How Existing Liability Frameworks Can Handle Agentic AI Harms
Calls for sweeping new AI liability regimes are loud, but often unnecessary. For most agentic AI in use today, negligence and products liability already provide workable tools. With a few targeted adjustments, these doctrines can allocate risk, incentivize safety, and avoid chilling useful deployments.
A law-and-economics lens: incentives first
Liability is about shaping behavior. Developers are typically the least-cost avoiders: they pick data, training regimes, model design, and safeguards. They should be expected to prevent foreseeable harm, improve accuracy where reasonable, and make systems explainable enough for oversight.
But users are not passengers. If a clinician knows an AI tool's error rate and still treats it as infallible, some responsibility shifts to the user. Accountability should scale with the user's capacity to understand and manage the risk. Clear warnings from developers are key to making that shift fair and effective.
There's a policy tension worth acknowledging. AI systems often generate public benefits that exceed the private returns developers or early users can capture. If we impose liability too aggressively during early deployment, we risk slowing learning-by-doing that could reduce accidents and improve outcomes over time.
How current doctrines already apply
Negligence is the default. Victims must show breach and causation, which is hard with opaque systems. The classic risk-benefit calculus applies-if the cost of precautions was lower than the expected harm, failing to adopt them is negligent. Causation is the sticking point when it's unclear whether better practices would have avoided the outcome.
Courts already handle that problem in medical malpractice with "loss of chance": damages reflect the probability that negligence caused the harm. A similar approach can fit AI incidents where precise causation is uncertain but risk was materially increased. This reduces information asymmetry that otherwise protects careless actors.
Victims still face steep discovery and proof challenges. The European Union even considered a rebuttable presumption of causality for AI-related harm, given asymmetries in access to evidence. Without tools like presumptions or structured disclosure duties, compensation and deterrence both suffer.
Products liability: a better anchor for developer risk
Products liability offers two relevant pathways. Design defects rely on a risk-utility test: could the product reasonably have been made safer. Manufacturing defects impose strict liability when a product deviates from its intended design and causes harm.
Most AI failures stem from training choices, not broken components, so they're treated as design defects. That limits strict liability's reach. A sensible recalibration is to treat materially flawed or biased training data that degrade performance as functionally akin to a manufacturing defect. That would put strict liability on developers for substandard training pipelines while keeping negligence for user misuse.
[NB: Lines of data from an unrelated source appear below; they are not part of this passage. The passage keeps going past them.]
Lemma f32_mul_close s1 s2 a b ea eb :
  digits a = 24 -> digits b = 24 -> -172 <= ea + eb <= 79 ->
  ∃ c t, 23 <= t <= 25 /\ digits c = 24 /\ Z.abs (Z.pos c * 2 ^ t - Z.pos a * Z.pos b) <= 2 ^ 24 /\
    f32_mul (S754_finite s1 a ea) (S754_finite s2 b eb) = S754_finite (xorb s1 s2) c (ea + eb + t).
Proof.
  intros Ha Hb He. pose proof (digits2_bound a) as Ba. pose proof (digits2_bound b) as Bb.
  rewrite Ha in Ba. rewrite Hb in Bb. change (2 ^ (24 - 1)) with 8388608 in *. change (2 ^ 24) with 16777216 in *.
  assert (47 <= digits (a * b) <= 48) as Hd.
  { split.
    - destruct (Z.le_gt_cases 47 (digits (a * b))); [done|]. pose proof (digits2_bound (a * b)) as [_ H'].
      assert (2 ^ digits (a * b) <= 2 ^ 46) by (apply Z.pow_le_mono_r; lia).
      change (2 ^ 46) with 70368744177664 in *. nia.
    - apply digits2_le; [lia|]. change (2 ^ 48) with 281474976710656. nia. }
  destruct (round_aux_close f32_prec f32_emax ltac:(done) (xorb s1 s2) (a * b) (ea + eb) loc_Exact)
    as (c & t & Ht & Hc & Herr & E); [fmt|unfold SpecFloat.emin; fmt|].
  change f32_prec with 24 in *. change f32_emax with 128 in *.
  exists c, t. split; [lia|]. split; [done|]. split.
  { etransitivity; [exact Herr|]. change 16777216 with (2 ^ 24). apply Z.pow_le_mono_r; lia. }
  unfold f32_mul. cbn [SFmul]. change f32_prec with 24. change f32_emax with 128. rewrite E.
  by rewrite (proj2 (Z.leb_le _ _)) by lia.
Qed.

Lemma f32_inv_close s m e :
  digits m = 24 -> -126 <= e <= 100 ->
  ∃ c t, 0 <= t <= 2 /\ digits c = 24 /\ Z.abs (Z.pos c * 2 ^ t * Z.pos m - 2 ^ 47) <= 2 ^ 26 /\
    f32_div (f32_of_Z 1) (S754_finite s m e) = S754_finite s c (t - 47 - e).
Proof.
  intros Hm He. pose proof (digits2_bound m) as Bm. rewrite Hm in Bm.
  change (2 ^ (24 - 1)) with 8388608 in *. change (2 ^ 24) with 16777216 in *.
  change (f32_of_Z 1) with (S754_finite false 8388608 (-23)). unfold f32_div. cbn [SFdiv xorb].
  unfold SFdiv_core_binary. cbn [Zdigits2]. rewrite Hm. change (digits 8388608) with 24.
  replace (Z.min _ _) with (-47 - e) by (unfold SpecFloat.fexp, SpecFloat.emin, f32_prec, f32_emax; lia).
  replace (-23 - e - (-47 - e)) with 24 by lia. rewrite Z.shiftl_mul_pow2 by lia.
  change (8388608 * 2 ^ 24) with (2 ^ 47).
  assert (2 ^ 47 = 140737488355328) as E47 by done.
  pose proof (Z.div_mod (2 ^ 47) (Z.pos m) ltac:(lia)) as Hdm.
  pose proof (Z.mod_pos_bound (2 ^ 47) (Z.pos m) ltac:(lia)) as Hmod.
  unfold Z.modulo, Z.div in Hdm, Hmod. destruct (Z.div_eucl (2 ^ 47) (Z.pos m)) as [q r] eqn:Eq.
  assert (8388608 <= q <= 16777216) as Hq by nia. destruct q as [|q|q]; [lia| |lia].
  assert (24 <= digits q <= 25) as Hd.
  { split; [|apply digits2_le; [lia|]; change (2 ^ 25) with 33554432; lia].
    destruct (Z.le_gt_cases 24 (digits q)); [done|]. pose proof (digits2_bound q) as [_ H'].
    assert (2 ^ digits q <= 2 ^ 23) by (apply Z.pow_le_mono_r; lia). change (2 ^ 23) with 8388608 in *. lia. }
  destruct (round_aux_close f32_prec f32_emax ltac:(done) s q (-47 - e) (new_location (Z.pos m) r))
    as (c & t & Ht & Hc & Herr & E); [fmt|unfold SpecFloat.emin; fmt|].
  change f32_prec with 24 in *. change f32_emax with 128 in *.
  exists c, t. split; [lia|]. split; [done|]. rewrite E, (proj2 (Z.leb_le _ _)) by lia.
  split; [|f_equal; lia].
  assert (2 ^ (digits q - 24) <= 2) as H2 by (change 2 with (2 ^ 1) at 2; apply Z.pow_le_mono_r; lia).
  change (2 ^ 26) with 67108864. generalize dependent (2 ^ t). intros p Herr.
  assert (Z.abs (Z.pos c * p - Z.pos q) * Z.pos m <= 2 * Z.pos m) as Hx by (apply Z.mul_le_mono_nonneg_r; lia).
  rewrite <- (Z.abs_eq (Z.pos m)), <- Z.abs_mul, Z.mul_sub_distr_r in Hx at 1 by lia. lia.
Qed.

Lemma usable_digits s m e : usable_scale (S754_finite s m e) = true -> digits m = 24 /\ -126 <= e <= 100.
Proof.
  cbn [usable_scale]. rewrite !andb_true_iff, !Z.leb_le, Z.ltb_lt. intros (((? & ?) & ?) & ?).
  split; [|lia]. by apply digits_unique.
Qed.

(** Three products within 2^24 of the exact ones. *)
Lemma chain_close n k c0 c1 c2 m t0 t1 t2 :
  0 <= t0 <= 2 -> 23 <= t1 <= 25 -> 23 <= t2 <= 25 -> 8 <= k ->
  0 < m < 2 ^ 24 -> 0 < n * 2 ^ k < 2 ^ 24 ->
  Z.abs (c0 * 2 ^ t0 * m - 2 ^ 47) <= 2 ^ 26 ->
  Z.abs (c1 * 2 ^ t1 - n * 2 ^ k * c0) <= 2 ^ 24 ->
  Z.abs (c2 * 2 ^ t2 - c1 * m) <= 2 ^ 24 ->
  let E := 47 + k - t0 - t1 - t2 in
  0 < E /\ - 2 ^ (E - 1) < c2 - n * 2 ^ E < 2 ^ (E - 1).
Proof.
  intros H0 H1 H2 Hk Hm Hn E0 E1 E2 E. unfold E. clear E. set (E := 47 + k - t0 - t1 - t2).
  assert (0 < E) as HE by lia. split; [done|].
  assert (2 ^ t0 <= 2 ^ 2) by (apply Z.pow_le_mono_r; lia).
  assert (2 ^ t1 <= 2 ^ 25) by (apply Z.pow_le_mono_r; lia).
  assert (0 < 2 ^ t0) by (apply Z.pow_pos_nonneg; lia). assert (0 < 2 ^ t1) by (apply Z.pow_pos_nonneg; lia).
  set (T := 2 ^ (t0 + t1 + t2)).
  assert (0 < T) by (apply Z.pow_pos_nonneg; lia).
  assert (T = 2 ^ t0 * 2 ^ t1 * 2 ^ t2) as ET by (unfold T; by rewrite !Z.pow_add_r by lia).
  assert (2 ^ E * T = 2 ^ k * 2 ^ 47) as EE.
  { unfold T. rewrite <- !Z.pow_add_r by lia. f_equal. lia. }
  assert (2 ^ (E - 1) * T = 2 ^ k * 2 ^ 46) as EE1.
  { unfold T. rewrite <- !Z.pow_add_r by lia. f_equal. lia. }
  assert (2 ^ 8 <= 2 ^ k) by (apply Z.pow_le_mono_r; lia).
  set (A := c2 * 2 ^ t2 - c1 * m) in *. set (B := c1 * 2 ^ t1 - n * 2 ^ k * c0) in *.
  set (C := c0 * 2 ^ t0 * m - 2 ^ 47) in *.
  assert ((c2 - n * 2 ^ E) * T = 2 ^ t0 * 2 ^ t1 * A + 2 ^ t0 * m * B + n * 2 ^ k * C) as EX.
  { rewrite Z.mul_sub_distr_r, <- (Z.mul_assoc n (2 ^ E) T), EE, ET. unfold A, B, C. ring. }
  assert (Z.abs (2 ^ t0 * 2 ^ t1 * A) <= 2 ^ 51) as HA.
  { rewrite Z.abs_mul, (Z.abs_eq (2 ^ t0 * 2 ^ t1)) by lia. change (2 ^ 51) with (2 ^ 2 * 2 ^ 25 * 2 ^ 24).
    apply Z.mul_le_mono_nonneg; [lia| |lia|done]. apply Z.mul_le_mono_nonneg; lia. }
  assert (Z.abs (2 ^ t0 * m * B) <= 2 ^ 50) as HB.
  { rewrite Z.abs_mul, (Z.abs_eq (2 ^ t0 * m)) by lia. change (2 ^ 50) with (2 ^ 2 * 2 ^ 24 * 2 ^ 24).
    apply Z.mul_le_mono_nonneg; [lia| |lia|done]. apply Z.mul_le_mono_nonneg; lia. }
  assert (Z.abs (n * 2 ^ k * C) <= 2 ^ 50) as HC.
  { rewrite Z.abs_mul, (Z.abs_eq (n * 2 ^ k)) by lia. change (2 ^ 50) with (2 ^ 24 * 2 ^ 26).
    apply Z.mul_le_mono_nonneg; lia. }
  assert (- (2 ^ (E - 1) * T) < (c2 - n * 2 ^ E) * T < 2 ^ (E - 1) * T) as [HX1 HX2].
  { rewrite EE1, EX. change (2 ^ 8) with 256 in *. change (2 ^ 46) with 70368744177664.
    change (2 ^ 51) with 2251799813685248 in *. change (2 ^ 50) with 1125899906842624 in *. lia. }
  rewrite <- Z.mul_opp_l in HX1. split; by eapply Z.mul_lt_mono_pos_r.
Qed.

Lemma round_mag_near c E n :
  0 < E -> - 2 ^ (E - 1) < Z.pos c - n * 2 ^ E < 2 ^ (E - 1) -> round_mag c (- E) = n.
Proof.
  intros HE H. unfold round_mag. rewrite (proj2 (Z.leb_gt _ _)), Z.opp_involutive by lia.
  assert (2 ^ E = 2 * 2 ^ (E - 1)) as EE by (rewrite <- Z.pow_succ_r by lia; f_equal; lia).
  symmetry. apply (Z.div_unique_pos _ _ _ (Z.pos c + 2 ^ (E - 1) - n * 2 ^ E)); lia.
Qed.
The duty to warn remains central. Developers should provide specific, comprehensible warnings-quantified error rates, known failure modes, prohibited use cases, and supervision requirements. The more complex the system, the heavier the duty to translate risk into operational guardrails users can follow.
Practical playbook for counsel
- Contract allocation: Warrant data provenance and training quality; require update commitments, safety patches, and post-market monitoring. Build in audit rights, model change logs, and evidence preservation.
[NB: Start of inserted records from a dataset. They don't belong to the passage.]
(** The announced size is the serialized size, when presence matches. *)
Lemma zlen_header_bytes h o : header_wf h -> zlen (header_bytes h o) = sizeInBytes h.
Proof.
  intros [_ _ _ _ Hs Ho _ _ Hi Hf].
  unfold header_bytes, sizeInBytes, sizeInWords, enc_streamId, enc_classId, enc_tsi, enc_tsf.
  unfold opt_ok in *. autorewrite with zlen.
  destruct (streamId h) as [v1|]; [destruct Hs as [-> _]|rewrite Hs];
  (destruct (classIdOUI h) as [v2|]; [destruct Ho as [-> _]|rewrite Ho]);
  (destruct (integerTimestamp h) as [v3|]; [destruct Hi as [Hi _]|]);
  (destruct (fractionalTimestamp h) as [v4|]; [destruct Hf as [Hf _]|]);
  try (apply negb_true_iff in Hi; rewrite Hi); try (apply negb_false_iff in Hi; rewrite Hi);
  try (apply negb_true_iff in Hf; rewrite Hf); try (apply negb_false_iff in Hf; rewrite Hf);
  autorewrite with zlen; lia.
Qed.

(** * Word 0 *)

(** The layout of word 0, as arithmetic. *)
Definition word0_layout (pt c t tsi tsf cnt sz : Z) : Z :=
  pt * 268435456 + c * 134217728 + t * 67108864 + tsi * 4194304 + tsf * 1048576
  + cnt * 65536 + sz.

Lemma b2z_bound b : 0 <= Z.b2z b < 2.
Proof. destruct b; simpl; lia. Qed.

Lemma if_b2z (b : bool) : (if b then 1 else 0) = Z.b2z b.
Proof. by destruct b. Qed.

Lemma buildWord0_layout h :
  header_wf h ->
  buildWord0 h =
    word0_layout (packetType_to_Z (packetType h)) (Z.b2z (classIdPresent h))
      (Z.b2z (trailerPresent h)) (tsi_to_Z (tsiType h)) (tsf_to_Z (tsfType h))
      (packetCount h) (packetSize h).
Proof.
  intros [[Hpt _] Htr Hc Hs _ _ _ _ _ _]. unfold buildWord0, word0_layout. rewrite !if_b2z.
  pose proof (tsi_to_Z_bound (tsiType h)). pose proof (tsf_to_Z_bound (tsfType h)).
  pose proof (b2z_bound (classIdPresent h)). pose proof (b2z_bound (trailerPresent h)).
  assert ((if isDataPacket (packetType h) then
     Z.lor (Z.lor (Z.lor 0 (u32 (Z.shiftl (Z.land (u32 (packetType_to_Z (packetType h))) 0xF) 28)))
              (u32 (Z.shiftl (Z.b2z (classIdPresent h)) 27)))
       (u32 (Z.shiftl (Z.b2z (trailerPresent h)) 26))
     else Z.lor (Z.lor 0 (u32 (Z.shiftl (Z.land (u32 (packetType_to_Z (packetType h))) 0xF) 28)))
              (u32 (Z.shiftl (Z.b2z (classIdPresent h)) 27)))
    = Z.lor (Z.lor (Z.lor 0 (u32 (Z.shiftl (Z.land (u32 (packetType_to_Z (packetType h))) 0xF) 28)))
              (u32 (Z.shiftl (Z.b2z (classIdPresent h)) 27)))
       (u32 (Z.shiftl (Z.b2z (trailerPresent h)) 26))) as ->.
  { destruct (isDataPacket (packetType h)) eqn:E; [done|].
    destruct (trailerPresent h); [specialize (Htr eq_refl); congruence|]. symmetry. apply Z.lor_0_r. }
  clear Htr. generalize dependent (packetType_to_Z (packetType h)).
  generalize dependent (tsi_to_Z (tsiType h)). generalize dependent (tsf_to_Z (tsfType h)).
  generalize dependent (Z.b2z (classIdPresent h)). generalize dependent (Z.b2z (trailerPresent h)).
  generalize dependent (packetCount h). generalize dependent (packetSize h).
  intros sz Hsz cnt Hcnt t Ht c Hc tsf Htsf tsi Htsi pt Hpt.
  rewrite !Z.shiftl_mul_pow2, Z.lor_0_l, !land_15, !land_3, !land_ffff by lia.
  rewrite (u32_small pt), (u32_small tsi), (u32_small tsf), (u32_small cnt),
    (u32_small sz), !Z.mod_small, !u32_small by lia.
  rewrite (lor_low_high (c * _) (pt * _) 28), (lor_low_high (t * _) _ 27),
    (lor_low_high (tsi * _) _ 26), (lor_low_high (tsf * _) _ 22),
    (lor_low_high (cnt * _) _ 20), (lor_low_high sz _ 16) by (lia || divmod).
  lia.
Qed.

Lemma buildWord0_bound h : header_wf h -> 0 <= buildWord0 h < 4294967296.
Proof.
  intros Hwf. rewrite buildWord0_layout by done. destruct Hwf as [[Hpt _] _ Hc Hs _ _ _ _ _ _].
  pose proof (tsi_to_Z_bound (tsiType h)). pose proof (tsf_to_Z_bound (tsfType h)).
  pose proof (b2z_bound (classIdPresent h)). pose proof (b2z_bound (trailerPresent h)).
  unfold word0_layout. lia.
Qed.

(** The shifts and masks of [parseWord0] select the fields of the layout. *)
Lemma word0_fields pt c t tsi tsf cnt sz :
  0 <= pt < 16 -> 0 <= c < 2 -> 0 <= t < 2 -> 0 <= tsi < 4 -> 0 <= tsf < 4 ->
  0 <= cnt < 16 -> 0 <= sz < 65536 ->
  let w := word0_layout pt c t tsi tsf cnt sz in
  Z.land (Z.shiftr w 28) 0xF = pt /\ Z.land (Z.shiftr w 27) 0x1 = c /\
  Z.land (Z.shiftr w 26) 0x1 = t /\ Z.land (Z.shiftr w 22) 0x3 = tsi /\
  Z.land (Z.shiftr w 20) 0x3 = tsf /\ Z.land (Z.shiftr w 16) 0xF = cnt /\
  Z.land w 0xFFFF = sz.
Proof.
  intros. unfold w, word0_layout. autorewrite with masks.
  rewrite !Z.shiftr_div_pow2 by lia. repeat split; divmod.
Qed.

(** A header without its optional fields: what word 0 determines. *)
Definition mandatory (h : PacketHeader) : PacketHeader :=
  mkPacketHeader (packetType h) (classIdPresent h) (trailerPresent h) (tsiType h)
    (tsfType h) (packetCount h) (packetSize h) None None None None None None.

Lemma parse_buildWord0 h :
  header_wf h -> parseWord0 (buildWord0 h) defaultPacketHeader = mandatory h.
Proof.
  intros Hwf. rewrite buildWord0_layout by done. destruct Hwf as [[Hpt Hof] Htr Hc Hs _ _ _ _ _ _].
  destruct (word0_fields (packetType_to_Z (packetType h)) (Z.b2z (classIdPresent h))
    (Z.b2z (trailerPresent h)) (tsi_to_Z (tsiType h)) (tsf_to_Z (tsfType h))
    (packetCount h) (packetSize h)) as (E1&E2&E3&E4&E5&E6&E7);
    auto using b2z_bound, tsi_to_Z_bound, tsf_to_Z_bound.
  unfold parseWord0, mandatory. rewrite E1, E2, E3, E4, E5, E6, E7, Hof, tsi_of_to, tsf_of_to.
  rewrite u8_small, u16_small by lia. f_equal.
  - by destruct (classIdPresent h).
  - destruct (trailerPresent h); simpl; [by rewrite Htr|by rewrite andb_false_r].
Qed.

(** * Parsing what was serialized *)

(** The header after the first n optional groups have been read. *)
Definition upto (n : nat) (h : PacketHeader) : PacketHeader :=
  mkPacketHeader (packetType h) (classIdPresent h) (trailerPresent h) (tsiType h)
    (tsfType h) (packetCount h) (packetSize h)
    (if (1 <=? n)%nat then streamId h else None)
    (if (2 <=? n)%nat then classIdOUI h else None)
    (if (2 <=? n)%nat then informationClassCode h else None)
    (if (2 <=? n)%nat then packetClassCode h else None)
    (if (3 <=? n)%nat then integerTimestamp h else None)
    (if (4 <=? n)%nat then fractionalTimestamp h else None).

Lemma upto_4 h : upto 4 h = h.
Proof. by destruct h. Qed.

Lemma classWord2_layout h info code :
  informationClassCode h = Some info -> packetClassCode h = Some code ->
  0 <= info < 65536 -> 0 <= code < 65536 ->
  classWord2 h = info * 65536 + code.
Proof.
  intros Hi Hc Hib Hcb. unfold classWord2. rewrite Hi, Hc.
  rewrite (u32_small info), (u32_small code), Z.lor_0_l by lia.
  rewrite u32_small by (rewrite Z.shiftl_mul_pow2 by lia; lia).
  by rewrite lor_shiftl_add by lia.
Qed.

Section stages.
Context (h : PacketHeader) (o : ByteOrder) (pre r : list Z) (pb : Z).
Context (Hwf : header_wf h) (Hpre : bytes_ok pre) (Hr : bytes_ok r).

Lemma parseStreamId_at :
  zlen pre + zlen (enc_streamId h o) <= pb ->
  parseStreamId (pre ++ enc_streamId h o ++ r) o pb (upto 0 h) (zlen pre)
  = Some (Continue (upto 1 h) (zlen (pre ++ enc_streamId h o))).
Proof.
  intros Hpb. pose proof (wf_streamId h Hwf) as Hs. unfold opt_ok in Hs.
  unfold parseStreamId, enc_streamId, set_streamId, upto in *. cbn [packetType Nat.leb].
  destruct (streamId h) as [v|]; [destruct Hs as [Hs Hv]|]; rewrite Hs in *.
  - autorewrite with zlen in *. rewrite (proj2 (Z.ltb_ge _ _)) by lia.
    by rewrite readWord_at.
  - by rewrite app_nil_r.
Qed.

Lemma parseClassId_at :
  zlen pre + zlen (enc_classId h o) <= pb ->
  parseClassId (pre ++ enc_classId h o ++ r) o pb (upto 1 h) (zlen pre)
  = Some (Continue (upto 2 h) (zlen (pre ++ enc_classId h o))).
Proof.
  intros Hpb. destruct Hwf as [_ _ _ _ _ Ho Hi Hc _ _]. unfold opt_ok in *.
  unfold parseClassId, enc_classId, set_classId, upto in *. cbn [classIdPresent Nat.leb].
  destruct (classIdOUI h) as [oui|]; [destruct Ho as [Ho Hob]|]; rewrite Ho in *.
  - destruct (informationClassCode h) as [info|] eqn:Ei; [destruct Hi as [_ Hib]|done].
    destruct (packetClassCode h) as [code|] eqn:Ec; [destruct Hc as [_ Hcb]|done].
    pose proof (classWord2_layout h info code Ei Ec Hib Hcb) as E2. rewrite E2.
    autorewrite with zlen masks in *. rewrite (proj2 (Z.ltb_ge _ _)) by lia.
    rewrite (Z.mod_small oui) by lia.
    rewrite <- (assoc_L (++)), readWord_at
      by (try apply Forall_app; auto with wrapdb; lia). cbn [mbind option_bind].
    replace (zlen pre + 4) with (zlen (pre ++ encW o oui)) by (autorewrite with zlen; lia).
    rewrite (assoc_L (++) pre), readWord_at
      by (try apply Forall_app; auto with wrapdb; lia). cbn [mbind option_bind].
    autorewrite with masks. rewrite Z.shiftr_div_pow2 by lia.
    change (2 ^ 16) with 65536.
    assert (u16 ((info * 65536 + code) / 65536 mod 65536) = info) as -> by (unwrap; divmod).
    assert (u16 ((info * 65536 + code) mod 65536) = code) as -> by (unwrap; divmod).
    rewrite (Z.mod_small oui) by lia. cbn. do 2 f_equal.
  - destruct (informationClassCode h); [destruct Hi; done|].
    destruct (packetClassCode h); [destruct Hc; done|]. by rewrite app_nil_r.
Qed.

Lemma parseIntegerTimestamp_at :
  zlen pre + zlen (enc_tsi h o) <= pb ->
  parseIntegerTimestamp (pre ++ enc_tsi h o ++ r) o pb (upto 2 h) (zlen pre)
  = Some (Continue (upto 3 h) (zlen (pre ++ enc_tsi h o))).
Proof.
  intros Hpb. pose proof (wf_tsi h Hwf) as Hs. unfold opt_ok in Hs.
  unfold parseIntegerTimestamp, enc_tsi, set_integerTimestamp, upto in *. cbn [tsiType Nat.leb].
  destruct (integerTimestamp h) as [v|]; [destruct Hs as [Hs Hv]|];
    [apply negb_true_iff in Hs|apply negb_false_iff in Hs]; rewrite Hs in *.
  - autorewrite with zlen in *. rewrite (proj2 (Z.ltb_ge _ _)) by lia.
    by rewrite readWord_at.
  - by rewrite app_nil_r.
Qed.

Lemma parseFractionalTimestamp_at :
  zlen pre + zlen (enc_tsf h o) <= pb ->
  parseFractionalTimestamp (pre ++ enc_tsf h o ++ r) o pb (upto 3 h) (zlen pre)
  = Some (Continue (upto 4 h) (zlen (pre ++ enc_tsf h o))).
Proof.
  intros Hpb. pose proof (wf_tsf h Hwf) as Hs. unfold opt_ok in Hs.
  unfold parseFractionalTimestamp, enc_tsf, set_fractionalTimestamp, upto in *.
  cbn [tsfType Nat.leb].
  destruct (fractionalTimestamp h) as [v|]; [destruct Hs as [Hs Hv]|];
    [apply negb_true_iff in Hs|apply negb_false_iff in Hs]; rewrite Hs in *.
  - autorewrite with zlen in *. rewrite (proj2 (Z.ltb_ge _ _)) by lia.
    by rewrite readDWord_at.
  - by rewrite app_nil_r.
Qed.
End stages.

Lemma sizeInWords_bound h : 1 <= sizeInWords h <= 7.
Proof. unfold sizeInWords. repeat case_bool; lia. Qed.

Lemma parseOptional_at h o r pb :
  header_wf h -> bytes_ok r -> sizeInBytes h <= pb ->
  parseOptional (header_bytes h o ++ r) o pb (mandatory h)
  = Some (Continue h (sizeInBytes h)).
Proof.
  intros Hwf Hr Hpb. pose proof (zlen_header_bytes h o Hwf) as Hlen. rewrite <- Hlen in *.
  pose proof (header_bytes_ok h o) as Hok. unfold header_bytes in *.
  rewrite !Forall_app in Hok. destruct Hok as (Hk0 & Hk1 & Hk2 & Hk3 & Hk4).
  autorewrite with zlen in *.
  pose proof (zlen_nonneg (enc_streamId h o)). pose proof (zlen_nonneg (enc_classId h o)).
  pose proof (zlen_nonneg (enc_tsi h o)). pose proof (zlen_nonneg (enc_tsf h o)).
  set (w0 := encW o (buildWord0 h)) in *. unfold parseOptional.
  change (mandatory h) with (upto 0 h). rewrite <- !(assoc_L (++)).
  replace 4 with (zlen w0) at 1 by (unfold w0; by autorewrite with zlen).
  rewrite parseStreamId_at
    by (try apply Forall_app; unfold w0; autorewrite with zlen; rewrite ?Forall_app; done || lia).
  cbn [next mbind option_bind]. rewrite (assoc_L (++)), parseClassId_at
    by (unfold w0; autorewrite with zlen; rewrite ?Forall_app; done || lia).
  cbn [next mbind option_bind]. rewrite (assoc_L (++)), parseIntegerTimestamp_at
    by (unfold w0; autorewrite with zlen; rewrite ?Forall_app; done || lia).
  cbn [next mbind option_bind]. rewrite (assoc_L (++)), parseFractionalTimestamp_at
    by (unfold w0; autorewrite with zlen; rewrite ?Forall_app; done || lia).
  rewrite upto_4. unfold w0. do 2 f_equal. autorewrite with zlen. lia.
Qed.

Lemma packetBytes_small h :
  0 <= packetSize h < 65536 -> u64 (packetSize h * 4) = packetSize h * 4.
Proof. intros. apply u64_small. lia. Qed.

Lemma parse_header_bytes h o r length hb :
  header_wf h -> bytes_ok r ->
  sizeInWords h <= packetSize h -> packetSize h * 4 <= length ->
  parse (Some (header_bytes h o ++ r)) length o defaultPacketHeader hb
  = Some (true, h, sizeInBytes h).
Proof.
  intros Hwf Hr Hs Hl. pose proof (sizeInWords_bound h). pose proof (wf_size h Hwf).
  unfold parse. rewrite (proj2 (Z.ltb_ge _ _)) by lia.
  assert (readWord (header_bytes h o ++ r) 0 o = Some (buildWord0 h)) as ->.
  { unfold header_bytes. rewrite <- (assoc_L (++)). apply (readWord_at o []); [done| |].
    - pose proof (header_bytes_ok h o) as Hok. unfold header_bytes in Hok.
      rewrite !Forall_app in *. tauto.
    - by apply buildWord0_bound. }
  cbn [mbind option_bind]. rewrite parse_buildWord0 by done.
  cbn [packetSize mandatory]. unfold MAX_PACKET_SIZE_WORDS.
  rewrite (proj2 (Z.eqb_neq _ _)), (proj2 (Z.ltb_ge _ _)) by lia. cbn [orb].
  rewrite packetBytes_small by done. rewrite (proj2 (Z.ltb_ge _ _)) by lia.
  rewrite parseOptional_at by (done || unfold sizeInBytes; lia). done.
Qed.

(** * Parsing an arbitrary buffer *)

Definition fill (h : PacketHeader) (a b c d e f : option Z) : PacketHeader :=
  mkPacketHeader (packetType h) (classIdPresent h) (trailerPresent h) (tsiType h)
    (tsfType h) (packetCount h) (packetSize h) a b c d e f.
- Documentation: Maintain model cards, data lineage, validation protocols, and red-team results. Record risk-utility tradeoffs contemporaneously.
- Warnings and UX: Present quantified error rates and clear limits in-product. Gate high-risk features, default to safe settings, and require human sign-off where appropriate.
- Monitoring and recall: Log inputs/outputs, trigger incident response on safety thresholds, and define recall or rollback processes for harmful behaviors.
- Insurance and indemnities: Require vendors to carry appropriate lines (products/completed ops, tech E&O, cyber). Calibrate caps and exclusions to deployment risk.
- User accountability: Train end users, certify competencies for high-risk uses, and implement acceptance-of-risk flows where warnings are explicit.
- Causation support: Preserve data needed for "loss of chance" analysis-evaluation datasets, A/B test results, version history, and chain-of-custody for outputs.
- Governance: Stand up a cross-functional review board, schedule periodic safety assessments, and refresh the duty to warn with each material model update.
Targeted policy tweaks that help
- Evidence access: Limited presumptions of causation or adverse inferences when developers control key evidence but fail to preserve or disclose it.
- Disclosure duties: Statutory obligations for safety logs, significant changes, and known hazards, paired with safe harbors for good-faith reporting.
- Risk sharing for high-value use cases: Consider capped liability or public insurance pools where systems plausibly yield broad safety gains over time, while maintaining strict standards for negligent conduct.
Bottom line
Agentic AI looks more like a product than a legal alien. Hold developers responsible as least-cost avoiders-especially for training and design choices. Hold users responsible when they ignore clear warnings and use systems in risky ways. Reframe serious training-data flaws as "manufacturing-like" to trigger strict liability, and borrow loss-of-chance where causation is murky. That's a recalibration, not a reset.